*Directions:* From the entries below, return only the lines starting at the one that contains "exists tf root" and ending at the one that contains "- intros p Hp", exactly as they stand.

--- Data section ---

Lemma pfs_run {A} (m : M (fstate lstate) A) s a fs : m (k_fs (kern s)) = Done a fs -> pfs_op m s = Done a (set_kern (set_fs fs (kern s)) s).
Proof. intros E. unfold pfs_op, lift. by rewrite E. Qed.

(** Process [x] after [allocproc]. *)
Definition allocated (x : proc) (pid root tf : Z) : proc :=
  Proc USED (p_chan x) (p_killed x) (p_xstate x) pid (p_parent x) (p_kstack x) (p_sz x) root tf
    (Context forkret_addr (p_kstack x + PGSIZE) (replicate 12 0)) (p_ofile x) (p_cwd x) (p_name x).

Lemma allocproc_fits k x ps pid ip fi i L :
  kinv (k_mem k) L -> (6 <= length L)%nat -> p_state x = UNUSED ->
  exists tf root ks L1 L', allocproc forkret_addr (KSys k (x :: ps) pid ip fi i) = Done (Some 0%nat) (KSys (set_kmem ks k) (allocated x pid root tf :: ps) (s32 (pid + 1)) ip fi i) /\
    L = tf :: L1 /\ valid_page tf /\ (tf ∉ L1) /\ own_table L1 ks root L' /\ (length L <= length L' + 6)%nat /\ has_trapframe (mem ks) root tf /\ leaf (mem ks) root 0 = 0 /\
    spares L (mem (k_mem k)) (mem ks) /\ bytes_ok tf (mem ks).
Proof.
  intros Hk Hl Hx. destruct L as [|tf L1]; [cbn in Hl; lia|]. cbn [length] in Hl.
  destruct (kalloc_done _ _ _ Hk) as (s1 & E1 & Hk1 & Hnz & Hn & Hv & Hf).
  destruct (proc_pagetable_fits tf s1 L1 Hk1) as (root & ks & L' & E2 & Hr & Ho & Hu & Ht & Hz & Hs); [lia|done|done|].
  exists tf, root, ks, L1, L'. split; [|split; [done|split; [done|split; [done|split; [done|split; [cbn [length]; lia|split; [done|split; [done|split]]]]]]]].
  - unfold allocproc. rewrite bind_gets. cbn [procs find_unused]. rewrite decide_True by done.
    unfold allocpid. rewrite bind_assoc, bind_gets, bind_assoc, bind_modify, bind_ret. unfold set_proc. rewrite bind_modify.
    mstep (pmem_run kalloc (KSys k (with_state USED (with_pid pid x) :: ps) (s32 (pid + 1)) ip fi i) tf s1 E1). rewrite bind_modify.
    destruct (Z.eqb_spec tf 0) as [|_]; [done|].
    mstep (pmem_run (proc_pagetable tf) (KSys (set_kmem s1 k) (with_mem (p_sz x) (p_pagetable x) tf (with_state USED (with_pid pid x)) :: ps) (s32 (pid + 1)) ip fi i) root ks E2).
    rewrite bind_modify. destruct (Z.eqb_spec root 0) as [|_]; [done|]. rewrite bind_modify. reflexivity.
  - intros p Hp Hnp. apply mem_eq_on_trans with (mem s1); [|apply Hs; [done|intros Hx1; apply Hnp, elem_of_cons; by right]].
    apply mem_eq_on_sub with (outside tf); [exact Hf|]. intros a Ha Hta. apply Hnp. rewrite (pages_disjoint p tf a Hp (proj1 Hv) Ha Hta). apply elem_of_cons. by left.
  - intros a Ha. rewrite (Hs tf (proj1 Hv) Hn a Ha). by apply (kalloc_fills (k_mem k) tf s1).
Qed.

Lemma iget_scan_free its : forall k d n e, Forall (fun i => i_ref i = 0) its -> iget_scan its k d n e = (None, match e with Some j => Some j | None => match its with [] => None | _ => Some k end end).
Proof.
  induction its as [|i its IH]; intros k d n e Hf; [by destruct e|]. apply list.Forall_cons in Hf as [Hi Hf]. cbn [iget_scan]. rewrite Hi. cbn [Z.ltb Z.compare andb].
  rewrite IH by done. by destruct e.
Qed.

Lemma namei_root (fs : fstate lstate) : itable fs <> [] -> Forall (fun i => i_ref i = 0) (itable fs) -> exists fs', namei 0 [47] [] fs = Done (Some 0%nat) fs'.
Proof.
  intros Hn Hf. assert (E : exists fs', iget ROOTDEV ROOTINO fs = Done 0%nat fs').
  { unfold iget. rewrite iget_scan_free by done. destruct (itable fs); [done|]. eexists. reflexivity. }
  destruct E as [fs' E]. exists fs'. unfold namei, namex. rewrite bind_assoc. mstep E. reflexivity.
Qed.

(** The user memory of a process with trap frame [tf] starts with [src]. *)
Definition starts_with (m : memory) (root tf : Z) (src : list Z) : Prop :=
  exists pa, leaf m root 0 = map_pte pa (Z.lor (Z.lor (Z.lor PTE_W PTE_R) PTE_X) PTE_U) /\ valid_page pa /\ pa <> tf /\
    forall i b, src !! i = Some b -> mget m (pa + Z.of_nat i) = b.

(** Process [x] is ready to run [initcode] for the first time. *)
Record first_process (x : proc) (m : memory) : Prop := {
  fp_state : p_state x = RUNNABLE;
  fp_sz : p_sz x = PGSIZE;
  fp_ctx : p_context x = Context forkret_addr (p_kstack x + PGSIZE) (replicate 12 0);
  fp_tf : has_trapframe m (p_pagetable x) (p_trapframe x);
  fp_epc : load64 m (p_trapframe x + TF_EPC) = 0;
  fp_sp : load64 m (p_trapframe x + tf_off sp) = PGSIZE;
  fp_bytes : bytes_ok (p_trapframe x) m;
  fp_code : starts_with m (p_pagetable x) (p_trapframe x) initcode;
}.

Lemma initcode_bytes : Z.of_nat (length initcode) < PGSIZE /\ Forall (fun b => 0 <= b < 256) initcode.
Proof. split; [reflexivity|]. unfold initcode. repeat (apply list.Forall_cons; split; [lia|]). constructor. Qed.

(** Stores into the trap frame change neither. *)
Lemma frame_stores tf root m m' :
  has_trapframe m root tf -> starts_with m root tf initcode -> (forall b, ~ in_range tf 288 b -> mget m' b = mget m b) ->
  has_trapframe m' root tf /\ starts_with m' root tf initcode.
Proof.
  intros Htf (pa & Hl & Hva & Hne & Hb) Hf. assert (Hal : tf mod PGSIZE = 0) by (rewrite <-(ht_pa _ _ _ Htf); apply PTE2PA_aligned). split.
  - apply (has_trapframe_frame m); [exact Htf|]. intros b Hbr. apply Hf. unfold in_range, PGSIZE in *. lia.
  - exists pa. split; [|split; [exact Hva|split; [exact Hne|]]].
    + rewrite (leaf_frame m m'); [exact Hl|]. intros t Htt a Ha. apply Hf. intros Hx. apply (ht_apart _ _ _ Htf t Htt).
      apply (pages_disjoint t tf a); [apply (is_table_valid _ _ _ (ht_wf _ _ _ Htf) Htt)|exact Hal|exact Ha|]. unfold in_page, in_range, PGSIZE in *. lia.
    + intros i b Hi. rewrite Hf; [by apply Hb|]. intros Hx. apply Hne. apply (pages_disjoint pa tf (pa + Z.of_nat i)); [apply Hva|exact Hal| |].
      * apply lookup_lt_Some in Hi. pose proof (proj1 initcode_bytes). unfold in_page, PGSIZE in *. lia.
      * unfold in_page, in_range, PGSIZE in *. lia.
Qed.

Lemma userinit_fits k x ps pid ip fi i L :
  kinv (k_mem k) L -> (10 <= length L)%nat -> p_state x = UNUSED -> itable (k_fs k) <> [] -> Forall (fun i => i_ref i = 0) (itable (k_fs k)) ->
  exists k' x', userinit forkret_addr (KSys k (x :: ps) pid ip fi i) = Done tt (KSys k' (x' :: ps) (s32 (pid + 1)) (Some 0%nat) fi i) /\
    first_process x' (mem (k_mem k')) /\ p_pid x' = pid /\ p_killed x' = p_killed x /\ p_kstack x' = p_kstack x /\ spares L (mem (k_mem k)) (mem (k_mem k')) /\ namei 0 [47] [] (k_fs k) = Done (Some 0%nat) (k_fs k').
Proof.
  intros Hk Hl Hx Hit1 Hit2. destruct (allocproc_fits k x ps pid ip fi i L Hk ltac:(lia) Hx) as (tf & root & ks & L1 & L' & E1 & -> & Hv & Hn & Ho & Hu & Htf & Hz & Hs1 & Hby).
  cbn [length] in *. destruct initcode_bytes as [Hc1 Hc2].
  destruct (uvmfirst_fits L1 root initcode ks L' Ho Hz ltac:(lia) Hc1 Hc2) as (pa & ks2 & L2 & E2 & Ho2 & Hpa & Hvpa & Hlf & Hlf' & Hb & Hs2).
  set (ks3 := KState (store64 (store64 (mem ks2) (tf + TF_EPC) 0) (tf + TF_SP) PGSIZE) (freelist ks2)).
  destruct (namei_root (k_fs k) Hit1 Hit2) as [fs' En].
  assert (Hout : forall b, ~ in_range tf 288 b -> mget (mem ks3) b = mget (mem ks2) b).
  { intros b Hbr. unfold ks3, store64, TF_EPC, TF_SP, in_range in *. cbn [mem]. rewrite !(mget_store_le_out _ _ 8) by lia. done. }
  assert (Htf2 : has_trapframe (mem ks2) root tf).
  { destruct Htf as [_ T2 T3 _]. assert (El : leaf (mem ks2) root TRAPFRAME = leaf (mem ks) root TRAPFRAME) by (apply Hlf'; [split; [discriminate|reflexivity]|discriminate]).
    split; [apply (vm_wf _ _ _ (ot_inv _ _ _ _ Ho2))|by rewrite El|by rewrite El|]. intros t Ht ->. by apply Hn, (ot_tables _ _ _ _ Ho2). }
  destruct (frame_stores tf root (mem ks2) (mem ks3)) as [Htf3 Hcode]; [exact Htf2| |exact Hout|].
  { exists pa. split; [exact Hlf|]. split; [exact Hvpa|]. split; [by intros ->|exact Hb]. }
  set (x1 := allocated x pid root tf) in *.
  set (x2 := copy_name (arr [105; 110; 105; 116; 99; 111; 100; 101; 0]) (with_mem PGSIZE root tf x1)).
  exists (set_fs fs' (set_kmem ks3 k)), (with_state RUNNABLE (with_files (p_ofile x2) (Some 0%nat) x2)). split.
  { unfold userinit. mstep E1. rewrite bind_modify, bind_gets. unfold set_proc.
    mstep (pmem_run (uvmfirst root initcode) (KSys (set_kmem ks k) (x1 :: ps) (s32 (pid + 1)) (Some 0%nat) fi i) tt ks2 E2). rewrite bind_modify.
    set (y1 := with_mem PGSIZE root tf x1). set (ks2a := KState (store64 (mem ks2) (tf + TF_EPC) 0) (freelist ks2)).
    mstep (pmem_run (write64 (tf + TF_EPC) 0) (KSys (set_kmem ks2 k) (y1 :: ps) (s32 (pid + 1)) (Some 0%nat) fi i) tt ks2a eq_refl).
    mstep (pmem_run (write64 (tf + TF_SP) PGSIZE) (KSys (set_kmem ks2a k) (y1 :: ps) (s32 (pid + 1)) (Some 0%nat) fi i) tt ks3 eq_refl). rewrite bind_modify.
    mstep (pfs_run (namei 0 [47] []) (KSys (set_kmem ks3 k) (x2 :: ps) (s32 (pid + 1)) (Some 0%nat) fi i) (Some 0%nat) fs' En). reflexivity. }
  split; [|split; [reflexivity|split; [reflexivity|split; [reflexivity|split; [|exact En]]]]]; change (mem (k_mem (set_fs fs' (set_kmem ks3 k)))) with (mem ks3).
  - split; [reflexivity|reflexivity|reflexivity|exact Htf3| | | |exact Hcode].
    + change (load64 (store64 (store64 (mem ks2) (tf + TF_EPC) 0) (tf + TF_SP) PGSIZE) (tf + TF_EPC) = 0). rewrite load64_store64_ne by (unfold TF_EPC, TF_SP; lia). by apply load64_store64.
    + by apply load64_store64.
    + intros a Ha. unfold ks3, store64. cbn [mem]. apply store_le_bytes, store_le_bytes. rewrite (Hs2 tf (proj1 Hv) Hn a Ha). by apply Hby.
  - apply (spares_trans _ _ (mem ks)); [exact Hs1|]. assert (Hs2' : spares (tf :: L1) (mem ks) (mem ks2)) by (intros p Hp Hnp; apply Hs2; [exact Hp|intros Hx1; apply Hnp, elem_of_cons; by right]).
    apply (spares_trans _ _ (mem ks2)); [exact Hs2'|]. intros p Hp Hnp a Ha. apply Hout. intros Hx1. apply Hnp. rewrite (pages_disjoint p tf a Hp (proj1 Hv) Ha); [apply elem_of_cons; by left|].
    unfold in_page, in_range, PGSIZE in *. lia.
Qed.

---

*Result of the task:*
  exists tf root ks L1 L', allocproc forkret_addr (KSys k (x :: ps) pid ip fi i) = Done (Some 0%nat) (KSys (set_kmem ks k) (allocated x pid root tf :: ps) (s32 (pid + 1)) ip fi i) /\
    L = tf :: L1 /\ valid_page tf /\ (tf ∉ L1) /\ own_table L1 ks root L' /\ (length L <= length L' + 6)%nat /\ has_trapframe (mem ks) root tf /\ leaf (mem ks) root 0 = 0 /\
    spares L (mem (k_mem k)) (mem ks) /\ bytes_ok tf (mem ks).
Proof.
  intros Hk Hl Hx. destruct L as [|tf L1]; [cbn in Hl; lia|]. cbn [length] in Hl.
  destruct (kalloc_done _ _ _ Hk) as (s1 & E1 & Hk1 & Hnz & Hn & Hv & Hf).
  destruct (proc_pagetable_fits tf s1 L1 Hk1) as (root & ks & L' & E2 & Hr & Ho & Hu & Ht & Hz & Hs); [lia|done|done|].
  exists tf, root, ks, L1, L'. split; [|split; [done|split; [done|split; [done|split; [done|split; [cbn [length]; lia|split; [done|split; [done|split]]]]]]]].
  - unfold allocproc. rewrite bind_gets. cbn [procs find_unused]. rewrite decide_True by done.
    unfold allocpid. rewrite bind_assoc, bind_gets, bind_assoc, bind_modify, bind_ret. unfold set_proc. rewrite bind_modify.
    mstep (pmem_run kalloc (KSys k (with_state USED (with_pid pid x) :: ps) (s32 (pid + 1)) ip fi i) tf s1 E1). rewrite bind_modify.
    destruct (Z.eqb_spec tf 0) as [|_]; [done|].
    mstep (pmem_run (proc_pagetable tf) (KSys (set_kmem s1 k) (with_mem (p_sz x) (p_pagetable x) tf (with_state USED (with_pid pid x)) :: ps) (s32 (pid + 1)) ip fi i) root ks E2).
    rewrite bind_modify. destruct (Z.eqb_spec root 0) as [|_]; [done|]. rewrite bind_modify. reflexivity.
  - intros p Hp Hnp. apply mem_eq_on_trans with (mem s1); [|apply Hs; [done|intros Hx1; apply Hnp, elem_of_cons; by right]].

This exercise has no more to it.